Stevens stalked across the road to the steel roof hatch that had come loose from the overturned Humvee. He gripped the inside handle with his left hand and lifted it like a shield. It must have weighed thirty or forty pounds, but he held it easily by that one awkward handle.

“Round up the men,” Stevens said. There was no arguing with that voice. “I’ll clear the barricade.”

And then he ran toward the end of the bridge, into a hail of bullets. Gruen stood up, shouting, “Sarge! Sarge!” He’d never seen a man run so fast, so beautifully, covering the length of the bridge in what seemed to be a series of still frames. Stevens raised the makeshift shield in front of him, and bullets sparked off the steel and whined away—once, twice, and then a hailstorm. Several times rounds seemed to strike his legs and arms, causing a barely perceptible stutter, but if anything his speed increased. Ten feet from the barricade he leaped, legs spread in a V, his shield in front of him like a battering ram, his bandaged right fist outstretched. Two gunmen went flying, another three collapsed under him. And then he was gone, vanished behind the wall of smoke and tires, into the mass of attackers. Gruen looked around wildly. Koslow came back through the smoke, his arms around another marine, and two others followed. One of the followers carried a dead man. “Let’s go!” Gruen shouted. “Go, go, go!” He ran around the hummer and picked up Mack’s blood-soaked body. Mack’s left arm was missing, but Gruen didn’t see it anywhere on the pavement. The overturned hummer was still burning. There was nothing they could do for the bodies inside.

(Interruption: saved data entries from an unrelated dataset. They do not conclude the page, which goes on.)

Definition validate_ros2_config (config : Ros2BridgeConfig) (inputs : gmap DataId InputConfig)
    (outputs : gset DataId) : res unit :=
  let mode_count := count_true [is_some (ros2_topic config); is_some (ros2_topics config);
                                is_some (ros2_service config); is_some (ros2_action config)] in
  let no_inputs := bool_decide (inputs = ∅) in
  let no_outputs := bool_decide (outputs = ∅) in
  if bool_decide (mode_count = 0) then Err "ros2 config requires one of `topic`, `topics`, `service`, `action`"
  else if (1 <? mode_count)%nat then Err "ros2 config has multiple modes, only one is allowed"
  else
    _ ← (match ros2_topic config, ros2_topics config, ros2_service config, ros2_action config with
         | Some topic, _, _, _ =>
             _ ← validate_ros2_name topic;
             message_type ← res_of_option "ros2 config with `topic` requires `message_type`"
                              (ros2_message_type config);
             _ ← validate_ros2_type_format message_type;
             (match ros2_direction config with
              | Ros2Subscribe => if no_outputs then Err "ros2 subscribe bridge requires at least one output" else Ok tt
              | Ros2Publish => if no_inputs then Err "ros2 publish bridge requires at least one input" else Ok tt
              end)
         | None, Some topics, _, _ =>
             if bool_decide (topics = []) then Err "ros2 `topics` list must not be empty"
             else if (64 <? length topics)%nat then Err "ros2 `topics` list has too many entries"
             else
               _ ← validate_ros2_topics topics;
               if existsb (λ t, is_subscribe (topic_direction t)) topics && no_outputs
               then Err "ros2 multi-topic bridge with subscribe topics requires at least one output"
               else if existsb (λ t, negb (is_subscribe (topic_direction t))) topics && no_inputs
               then Err "ros2 multi-topic bridge with publish topics requires at least one input"
               else Ok tt
         | None, None, Some service, _ =>
             validate_ros2_role service (ros2_service_type config) (ros2_role config) no_inputs no_outputs
         | None, None, None, Some action =>
             validate_ros2_role action (ros2_action_type config) (ros2_role config) no_inputs no_outputs
         | None, None, None, None => Ok tt
         end);
    _ ← validate_ros2_qos (ros2_qos config);
    match ros2_topics config with
    | Some topics => validate_topics_qos topics
    | None => Ok tt
    end.

(** ** Whole dataflows *)

Definition SHELL_SOURCE : string := "shell".
Definition DYNAMIC_SOURCE : string := "dynamic".

(** [Path::extension] of a file name: there is a dot that is not its first character. *)
Definition has_extension (file_name : string) : bool :=
  match file_name with
  | EmptyString => false
  | String _ rest => negb (no_sep "." rest)
  end.

(** [DLL_PREFIX] and [DLL_SUFFIX] are those of Linux. *)
Definition adjust_shared_library_path (path : string) : res string :=
  let absolute := String.prefix "/" path in
  let components := components path in
  match last components with
  | None => Err "shared library path has no file name"
  | Some file_name =>
      if bool_decide (file_name = "..") then Err "shared library path has no file name"
      else if String.prefix "lib" file_name
      then Err "Shared library file name must not start with `lib`, prefix is added automatically"
      else if has_extension file_name
      then Err "Shared library file name must have no extension, it is added automatically"
      else
        let file_name := String.append "lib" (String.append file_name ".so") in
        let path := path_text (removelast components ++ [file_name]) in
        Ok (if absolute then String "/" path else path)
  end.

Section check.
(** [serde_json::to_string] of a ROS2 configuration; the search for an executable below the
    working directory or on the search path; [working_dir.join(path).exists()]; the check of
    the Python installation. *)
Context (ros2_json : Ros2BridgeConfig → res string).
Context (resolve_path : string → res unit) (exists_path : string → bool).
Context (check_python_runtime : res unit).

Definition check_operator_source (c : OperatorConfig) : res bool :=
  match op_source c with
  | SharedLibrary path =>
      if source_is_url path then Ok false
      else if is_some (op_build c) then Ok false
      else
        path ← adjust_shared_library_path path;
        if exists_path path then Ok false else Err "no shared library"
  | Python python =>
      let path := python_source python in
      if source_is_url path then Ok true
      else if exists_path path then Ok true else Err "no Python library"
  | Wasm path =>
      if source_is_url path then Ok false
      else if exists_path path then Ok false else Err "no WASM library"
  end.

Fixpoint check_operator_sources (ops : RuntimeNode) : res bool :=
  match ops with
  | [] => Ok false
  | op :: ops =>
      python ← check_operator_source (opdef_config op);
      rest ← check_operator_sources ops;
      Ok (python || rest)
  end.

(** The sources of a node exist; the result says whether it has a Python operator.  With
    [remote_daemon_id] given, the test for remote nodes only decides about a log message. *)
Definition check_source (remote_daemon_id : option (list string)) (coordinator_is_remote : bool)
    (n : ResolvedNode) : res bool :=
  match r_kind n with
  | Custom custom =>
      match custom_source custom with
      | SourceLocal =>
          let source := custom_path custom in
          if bool_decide (source = SHELL_SOURCE) || bool_decide (source = DYNAMIC_SOURCE) then Ok false
          else if source_is_url source then Ok false
          else match remote_daemon_id with
               | Some ids =>
                   if from_option (λ m, bool_decide (m ∈ ids) || coordinator_is_remote) false
                        (r_deploy n ≫= deploy_machine)
                   then Ok false (* logs that the check is skipped *)
                   else Ok false
               | None =>
                   if is_some (custom_build custom) then Ok false
                   else _ ← resolve_path source; Ok false
               end
      | SourceGitBranch _ _ => Ok false
      end
  | Runtime ops => check_operator_sources ops
  end.

Fixpoint check_sources (remote_daemon_id : option (list string)) (coordinator_is_remote : bool)
    (nodes : list ResolvedNode) : res bool :=
  match nodes with
  | [] => Ok false
  | n :: nodes =>
      python ← check_source remote_daemon_id coordinator_is_remote n;
      rest ← check_sources remote_daemon_id coordinator_is_remote nodes;
      Ok (python || rest)
  end.

Definition check_log_settings (n : ResolvedNode) : res unit :=
  _ ← send_stdout_as n; _ ← send_logs_as n; _ ← min_log_level n; _ ← max_log_size n;
  _ ← max_rotated_files n; Ok tt.

Fixpoint check_each {A} (f : A → res unit) (l : list A) : res unit :=
  match l with
  | [] => Ok tt
  | a :: l => _ ← f a; check_each f l
  end.

Definition check_ros2 (n : Node) : res unit :=
  match n_ros2 n with
  | Some ros2 => validate_ros2_config ros2 (n_inputs n) (n_outputs n)
  | None => Ok tt
  end.

Definition check_dataflow (dataflow : Descriptor) (remote_daemon_id : option (list string))
    (coordinator_is_remote : bool) : res unit :=
  _ ← check_each check_ros2 (d_nodes dataflow);
  nodes ← resolve_aliases_and_set_defaults ros2_json dataflow;
  has_python_operator ← check_sources remote_daemon_id coordinator_is_remote (btree_iter nodes).*2;
  _ ← check_wiring ros2_json dataflow;
  _ ← check_each check_log_settings (btree_iter nodes).*2;
  if has_python_operator : bool then check_python_runtime else Ok tt.

(** [DescriptorExt::check] and [check_in_daemon]. *)
Context (canonicalize : Path → string → res Path) (read_file : Path → res (Z * res ModuleFile)).

Definition check (d : Descriptor) (working_dir : Path) : res unit :=
  expanded ← expand_modules canonicalize read_file d working_dir;
  check_dataflow expanded None false.

Definition check_in_daemon (d : Descriptor) (working_dir : Path) (coordinator_is_remote : bool)
    : res unit :=
  expanded ← expand_modules canonicalize read_file d working_dir;
  check_dataflow expanded None coordinator_is_remote.
End check.

(** ** What an accepted dataflow satisfies *)

Lemma check_each_Ok {A} (f : A → res unit) l : check_each f l = Ok tt ↔ ∀ a, a ∈ l → f a = Ok tt.
Proof.
  induction l as [|a l IH]; cbn; [split; [by intros _ ? ?%elem_of_nil|done]|].
  rewrite res_bind_Ok. setoid_rewrite elem_of_cons. split.
  - intros ([] & Ha & Hl) a' [->|Hin]; [done|by apply IH].
  - intros Hall. exists tt. split; [auto|apply IH; auto].
Qed.

(** A bridge reads from ROS2, or writes to it. *)
Definition subscribes (c : Ros2BridgeConfig) : Prop :=
  is_Some (ros2_topic c) ∧ ros2_direction c = Ros2Subscribe ∨
  ∃ topics t, ros2_topics c = Some topics ∧ t ∈ topics ∧ topic_direction t = Ros2Subscribe.
Definition publishes (c : Ros2BridgeConfig) : Prop :=
  is_Some (ros2_topic c) ∧ ros2_direction c = Ros2Publish ∨
  ∃ topics t, ros2_topics c = Some topics ∧ t ∈ topics ∧ topic_direction t = Ros2Publish.
Definition calls (c : Ros2BridgeConfig) : Prop :=
  is_Some (ros2_service c) ∨ is_Some (ros2_action c).

(** The configuration has one mode, and the node has the ports the mode needs. *)
Record bridge_ready (c : Ros2BridgeConfig) (n : Node) : Prop := {
  bridge_mode :
    count_true [is_some (ros2_topic c); is_some (ros2_topics c);
                is_some (ros2_service c); is_some (ros2_action c)] = 1;
  bridge_outputs : subscribes c ∨ calls c → n_outputs n ≠ ∅;
  bridge_inputs : publishes c ∨ calls c → n_inputs n ≠ ∅;
  bridge_role : calls c → is_Some (ros2_role c)
}.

The marines ran toward the only remaining vehicle, the APC. The soldiers had stopped firing. Automatic gunfire still crackled from the west end of the bridge, but no one on this side seemed to be firing anymore. The driver opened the hatch from the inside, and the marines clambered into the rumbling vehicle, stepping on one another. It seemed to take minutes to load and get situated. Gruen sat on the bench seat, Mack cradled in his arms. The APC slowly backed up and swung around.